**Data section**:

(** [{'value': p, 'currency': 'INR'}] is what the merge writes from the
    list price; the lemma gives the three effects of the merge. *)
Lemma merge_list_info_spec (b : bike) (d : pydict) :
  dicts_only d ->
  exists final,
    merge_list_info b d = Some final
    /\ dict_get final "basic_info"
       = Some (PDict (dict_set
                        (match dict_get d "basic_info" with
                         | Some (PDict x) => x
                         | _ => []
                         end) "name" (PStr (title b))))
    /\ dict_get final "price"
       = match dict_get d "price" with
         | Some entry => Some entry
         | None =>
             (fun p => PDict [("value", PStr p); ("currency", PStr "INR")])
               <$> exshowroom_price b
         end
    /\ (forall k, k <> "basic_info" -> k <> "price" ->
          dict_get final k = dict_get d k).
Proof.
  intros Hd. unfold merge_list_info.
  set (d0 := if negb (dict_has d "basic_info")
             then dict_set d "basic_info" (PDict []) else d).
  set (bi0 := match dict_get d "basic_info" with
              | Some (PDict x) => x | _ => [] end).
  assert (dict_get d0 "basic_info" = Some (PDict bi0)
          /\ forall k, k <> "basic_info" -> dict_get d0 k = dict_get d k)
    as [Hbi Hrest].
  { unfold d0, bi0, dict_has.
    destruct (dict_get d "basic_info") as [v|] eqn:E; cbn [negb].
    - destruct (Hd _ _ E) as [x ->]. by split.
    - split; [apply dict_get_set_eq|].
      intros k Hk. by apply dict_get_set_ne. }
  rewrite Hbi. cbn [mbind option_bind].
  set (d1 := dict_set d0 "basic_info" (PDict (dict_set bi0 "name" (PStr (title b))))).
  assert (dict_get d1 "price" = dict_get d "price") as Hprice.
  { unfold d1. rewrite dict_get_set_ne by done. by apply Hrest. }
  eexists. split; [reflexivity|].
  unfold dict_has. rewrite Hprice.
  destruct (exshowroom_price b) as [p|], (dict_get d "price") as [entry|] eqn:E;
    cbn [negb fmap option_fmap option_map].
  all: repeat split;
    try (unfold d1; by rewrite ?dict_get_set_eq);
    try (rewrite ?Hprice; done).
  all: try (intros k Hk1 Hk2; unfold d1;
            rewrite ?(dict_get_set_ne _ "price") by done;
            rewrite dict_get_set_ne by done; by apply Hrest).
  all: try (rewrite dict_get_set_ne by done; unfold d1; apply dict_get_set_eq).
  all: try apply dict_get_set_eq.
Qed.

End MergeFacts.

(** ** Claims on extraction and merge *)

Section ExtractionClaims.
Import PyStr Soup Py.

(** C2.  For every list entry and every detail page, extraction returns
    and the merge returns a record whose [basic_info] is a dictionary
    with [name] equal to the title of the list entry, whatever the JSON-LD
    block held, and also when it gave no [basic_info]. *)
Theorem final_name_is_list_title
    (json_loads : string -> option pyval) (b : bike) (soup : node) :
  exists details final basic_info,
    extract_detailed_bike_info json_loads soup = Some details
    /\ merge_list_info b details = Some final
    /\ dict_get final "basic_info" = Some (PDict basic_info)
    /\ dict_get basic_info "name" = Some (PStr (title b)).
Proof.
  destruct (extract_detailed_bike_info_spec json_loads soup)
    as (details & Hex & _ & _ & Hdicts).
  destruct (merge_list_info_spec b details Hdicts) as (final & Hm & Hbi & _).
  exists details, final. eexists. repeat split; [done | done | exact Hbi |].
  apply dict_get_set_eq.
Qed.

(** C3.  The price of the merged record: the entry of the extracted
    record when it has one, unchanged; otherwise, when the list entry
    carries a price, the dictionary of [value], the text the list pattern
    matched, and [currency], the text INR; otherwise no price. *)
Theorem final_price_from_list_only_when_missing
    (json_loads : string -> option pyval) (b : bike) (soup : node) :
  exists details final,
    extract_detailed_bike_info json_loads soup = Some details
    /\ merge_list_info b details = Some final
    /\ dict_get final "price"
       = match dict_get details "price" with
         | Some entry => Some entry
         | None =>
             (fun p => PDict [("value", PStr p); ("currency", PStr "INR")])
               <$> exshowroom_price b
         end.
Proof.
  destruct (extract_detailed_bike_info_spec json_loads soup)
    as (details & Hex & _ & _ & Hdicts).
  destruct (merge_list_info_spec b details Hdicts) as (final & Hm & _ & Hp & _).
  by exists details, final.
Qed.

(** C4.  When the page has no JSON-LD script, or decoding the script the
    page has raises, extraction returns a record, so nothing is raised past
    it, and the record has none of the keys [basic_info], [engine],
    [price] and [brand]. *)
Theorem unparsable_block_leaves_no_structured_field
    (json_loads : string -> option pyval) (soup : node) :
  (forall script, find_product_schema soup = Some script ->
                  load_script json_loads script = None) ->
  exists details,
    extract_detailed_bike_info json_loads soup = Some details
    /\ dict_get details "basic_info" = None
    /\ dict_get details "engine" = None
    /\ dict_get details "price" = None
    /\ dict_get details "brand" = None.
Proof.
  intros Hfail.
  destruct (extract_detailed_bike_info_spec json_loads soup)
    as (details & Hex & Hkeys & _ & _).
  assert (structured_part json_loads soup = []) as Hsp.
  { unfold structured_part.
    destruct (find_product_schema soup) as [script|] eqn:Hfind; [|done].
    unfold Try.except, json_ld_body, Try.bind, Try.eval.
    by rewrite (Hfail script eq_refl). }
  exists details. split; [done|].
  rewrite !Hkeys, Hsp by (unfold structured_key; tauto). done.
Qed.

Lemma unparsable_block_witness :
  (forall script, find_product_schema Samples.broken_block_page = Some script ->
                  load_script Samples.loads_none script = None)
  /\ exists details,
       extract_detailed_bike_info Samples.loads_none Samples.broken_block_page
       = Some details
       /\ dict_get details "basic_info" = None
       /\ dict_get details "engine" = None
       /\ dict_get details "price" = None
       /\ dict_get details "brand" = None.
Proof.
  assert (forall script,
            find_product_schema Samples.broken_block_page = Some script ->
            load_script Samples.loads_none script = None) as H.
  { intros script Hs. vm_compute in Hs. injection Hs as <-. reflexivity. }
  split; [exact H|].
  exact (unparsable_block_leaves_no_structured_field
           Samples.loads_none Samples.broken_block_page H).
Defined.

(** C5, as the code has it.  Extraction returns a record whose [fuel] is
    there exactly when some label of the scraped mapping holds "mileage"
    in lower case, and its [efficiency] is then the value of the LAST such
    label in the order of the mapping: every matching label overwrites
    what an earlier one set. *)
Theorem mileage_last_match_wins
    (json_loads : string -> option pyval) (soup : node) :
  exists details,
    extract_detailed_bike_info json_loads soup = Some details
    /\ dict_get details "fuel"
       = efficiency_entry <$>
           (snd <$> last (filter is_mileage (scrape_specs soup))).
Proof.
  destruct (extract_detailed_bike_info_spec json_loads soup)
    as (details & Hex & _ & Hfuel & _).
  by exists details.
Qed.

(** C5 as stated fails: on a table with two mileage rows the first
    matching label is "Mileage (City)" with 35 kmpl, and the record ends
    with the value of the second, 45 kmpl. *)
Lemma mileage_first_match_overwritten :
  head (filter is_mileage (scrape_specs Samples.two_mileage_page))
  = Some ("Mileage (City)", "35 kmpl")
  /\ exists details,
       extract_detailed_bike_info Samples.loads_none Samples.two_mileage_page
       = Some details
       /\ dict_get details "fuel" = Some (efficiency_entry "45 kmpl")
       /\ dict_get details "fuel" <> Some (efficiency_entry "35 kmpl").
Proof.
  split; [by vm_compute|].
  eexists. split; [by vm_compute|]. split; [by vm_compute|].
  vm_compute. discriminate.
Qed.

End ExtractionClaims.

(** ** A block that decodes to an object *)

Section DecodedBlock.
Import PyStr Soup Py.
Variable json_loads : string -> option pyval.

**Prompt**: All of the data above is to be given again, word for word.

**Task answer**:
(** [{'value': p, 'currency': 'INR'}] is what the merge writes from the
    list price; the lemma gives the three effects of the merge. *)
Lemma merge_list_info_spec (b : bike) (d : pydict) :
  dicts_only d ->
  exists final,
    merge_list_info b d = Some final
    /\ dict_get final "basic_info"
       = Some (PDict (dict_set
                        (match dict_get d "basic_info" with
                         | Some (PDict x) => x
                         | _ => []
                         end) "name" (PStr (title b))))
    /\ dict_get final "price"
       = match dict_get d "price" with
         | Some entry => Some entry
         | None =>
             (fun p => PDict [("value", PStr p); ("currency", PStr "INR")])
               <$> exshowroom_price b
         end
    /\ (forall k, k <> "basic_info" -> k <> "price" ->
          dict_get final k = dict_get d k).
Proof.
  intros Hd. unfold merge_list_info.
  set (d0 := if negb (dict_has d "basic_info")
             then dict_set d "basic_info" (PDict []) else d).
  set (bi0 := match dict_get d "basic_info" with
              | Some (PDict x) => x | _ => [] end).
  assert (dict_get d0 "basic_info" = Some (PDict bi0)
          /\ forall k, k <> "basic_info" -> dict_get d0 k = dict_get d k)
    as [Hbi Hrest].
  { unfold d0, bi0, dict_has.
    destruct (dict_get d "basic_info") as [v|] eqn:E; cbn [negb].
    - destruct (Hd _ _ E) as [x ->]. by split.
    - split; [apply dict_get_set_eq|].
      intros k Hk. by apply dict_get_set_ne. }
  rewrite Hbi. cbn [mbind option_bind].
  set (d1 := dict_set d0 "basic_info" (PDict (dict_set bi0 "name" (PStr (title b))))).
  assert (dict_get d1 "price" = dict_get d "price") as Hprice.
  { unfold d1. rewrite dict_get_set_ne by done. by apply Hrest. }
  eexists. split; [reflexivity|].
  unfold dict_has. rewrite Hprice.
  destruct (exshowroom_price b) as [p|], (dict_get d "price") as [entry|] eqn:E;
    cbn [negb fmap option_fmap option_map].
  all: repeat split;
    try (unfold d1; by rewrite ?dict_get_set_eq);
    try (rewrite ?Hprice; done).
  all: try (intros k Hk1 Hk2; unfold d1;
            rewrite ?(dict_get_set_ne _ "price") by done;
            rewrite dict_get_set_ne by done; by apply Hrest).
  all: try (rewrite dict_get_set_ne by done; unfold d1; apply dict_get_set_eq).
  all: try apply dict_get_set_eq.
Qed.

End MergeFacts.

(** ** Claims on extraction and merge *)

Section ExtractionClaims.
Import PyStr Soup Py.

(** C2.  For every list entry and every detail page, extraction returns
    and the merge returns a record whose [basic_info] is a dictionary
    with [name] equal to the title of the list entry, whatever the JSON-LD
    block held, and also when it gave no [basic_info]. *)
Theorem final_name_is_list_title
    (json_loads : string -> option pyval) (b : bike) (soup : node) :
  exists details final basic_info,
    extract_detailed_bike_info json_loads soup = Some details
    /\ merge_list_info b details = Some final
    /\ dict_get final "basic_info" = Some (PDict basic_info)
    /\ dict_get basic_info "name" = Some (PStr (title b)).
Proof.
  destruct (extract_detailed_bike_info_spec json_loads soup)
    as (details & Hex & _ & _ & Hdicts).
  destruct (merge_list_info_spec b details Hdicts) as (final & Hm & Hbi & _).
  exists details, final. eexists. repeat split; [done | done | exact Hbi |].
  apply dict_get_set_eq.
Qed.

(** C3.  The price of the merged record: the entry of the extracted
    record when it has one, unchanged; otherwise, when the list entry
    carries a price, the dictionary of [value], the text the list pattern
    matched, and [currency], the text INR; otherwise no price. *)
Theorem final_price_from_list_only_when_missing
    (json_loads : string -> option pyval) (b : bike) (soup : node) :
  exists details final,
    extract_detailed_bike_info json_loads soup = Some details
    /\ merge_list_info b details = Some final
    /\ dict_get final "price"
       = match dict_get details "price" with
         | Some entry => Some entry
         | None =>
             (fun p => PDict [("value", PStr p); ("currency", PStr "INR")])
               <$> exshowroom_price b
         end.
Proof.
  destruct (extract_detailed_bike_info_spec json_loads soup)
    as (details & Hex & _ & _ & Hdicts).
  destruct (merge_list_info_spec b details Hdicts) as (final & Hm & _ & Hp & _).
  by exists details, final.
Qed.

(** C4.  When the page has no JSON-LD script, or decoding the script the
    page has raises, extraction returns a record, so nothing is raised past
    it, and the record has none of the keys [basic_info], [engine],
    [price] and [brand]. *)
Theorem unparsable_block_leaves_no_structured_field
    (json_loads : string -> option pyval) (soup : node) :
  (forall script, find_product_schema soup = Some script ->
                  load_script json_loads script = None) ->
  exists details,
    extract_detailed_bike_info json_loads soup = Some details
    /\ dict_get details "basic_info" = None
    /\ dict_get details "engine" = None
    /\ dict_get details "price" = None
    /\ dict_get details "brand" = None.
Proof.
  intros Hfail.
  destruct (extract_detailed_bike_info_spec json_loads soup)
    as (details & Hex & Hkeys & _ & _).
  assert (structured_part json_loads soup = []) as Hsp.
  { unfold structured_part.
    destruct (find_product_schema soup) as [script|] eqn:Hfind; [|done].
    unfold Try.except, json_ld_body, Try.bind, Try.eval.
    by rewrite (Hfail script eq_refl). }
  exists details. split; [done|].
  rewrite !Hkeys, Hsp by (unfold structured_key; tauto). done.
Qed.

Lemma unparsable_block_witness :
  (forall script, find_product_schema Samples.broken_block_page = Some script ->
                  load_script Samples.loads_none script = None)
  /\ exists details,
       extract_detailed_bike_info Samples.loads_none Samples.broken_block_page
       = Some details
       /\ dict_get details "basic_info" = None
       /\ dict_get details "engine" = None
       /\ dict_get details "price" = None
       /\ dict_get details "brand" = None.
Proof.
  assert (forall script,
            find_product_schema Samples.broken_block_page = Some script ->
            load_script Samples.loads_none script = None) as H.
  { intros script Hs. vm_compute in Hs. injection Hs as <-. reflexivity. }
  split; [exact H|].
  exact (unparsable_block_leaves_no_structured_field
           Samples.loads_none Samples.broken_block_page H).
Defined.

(** C5, as the code has it.  Extraction returns a record whose [fuel] is
    there exactly when some label of the scraped mapping holds "mileage"
    in lower case, and its [efficiency] is then the value of the LAST such
    label in the order of the mapping: every matching label overwrites
    what an earlier one set. *)
Theorem mileage_last_match_wins
    (json_loads : string -> option pyval) (soup : node) :
  exists details,
    extract_detailed_bike_info json_loads soup = Some details
    /\ dict_get details "fuel"
       = efficiency_entry <$>
           (snd <$> last (filter is_mileage (scrape_specs soup))).
Proof.
  destruct (extract_detailed_bike_info_spec json_loads soup)
    as (details & Hex & _ & Hfuel & _).
  by exists details.
Qed.

(** C5 as stated fails: on a table with two mileage rows the first
    matching label is "Mileage (City)" with 35 kmpl, and the record ends
    with the value of the second, 45 kmpl. *)
Lemma mileage_first_match_overwritten :
  head (filter is_mileage (scrape_specs Samples.two_mileage_page))
  = Some ("Mileage (City)", "35 kmpl")
  /\ exists details,
       extract_detailed_bike_info Samples.loads_none Samples.two_mileage_page
       = Some details
       /\ dict_get details "fuel" = Some (efficiency_entry "45 kmpl")
       /\ dict_get details "fuel" <> Some (efficiency_entry "35 kmpl").
Proof.
  split; [by vm_compute|].
  eexists. split; [by vm_compute|]. split; [by vm_compute|].
  vm_compute. discriminate.
Qed.

End ExtractionClaims.

(** ** A block that decodes to an object *)

Section DecodedBlock.
Import PyStr Soup Py.
Variable json_loads : string -> option pyval.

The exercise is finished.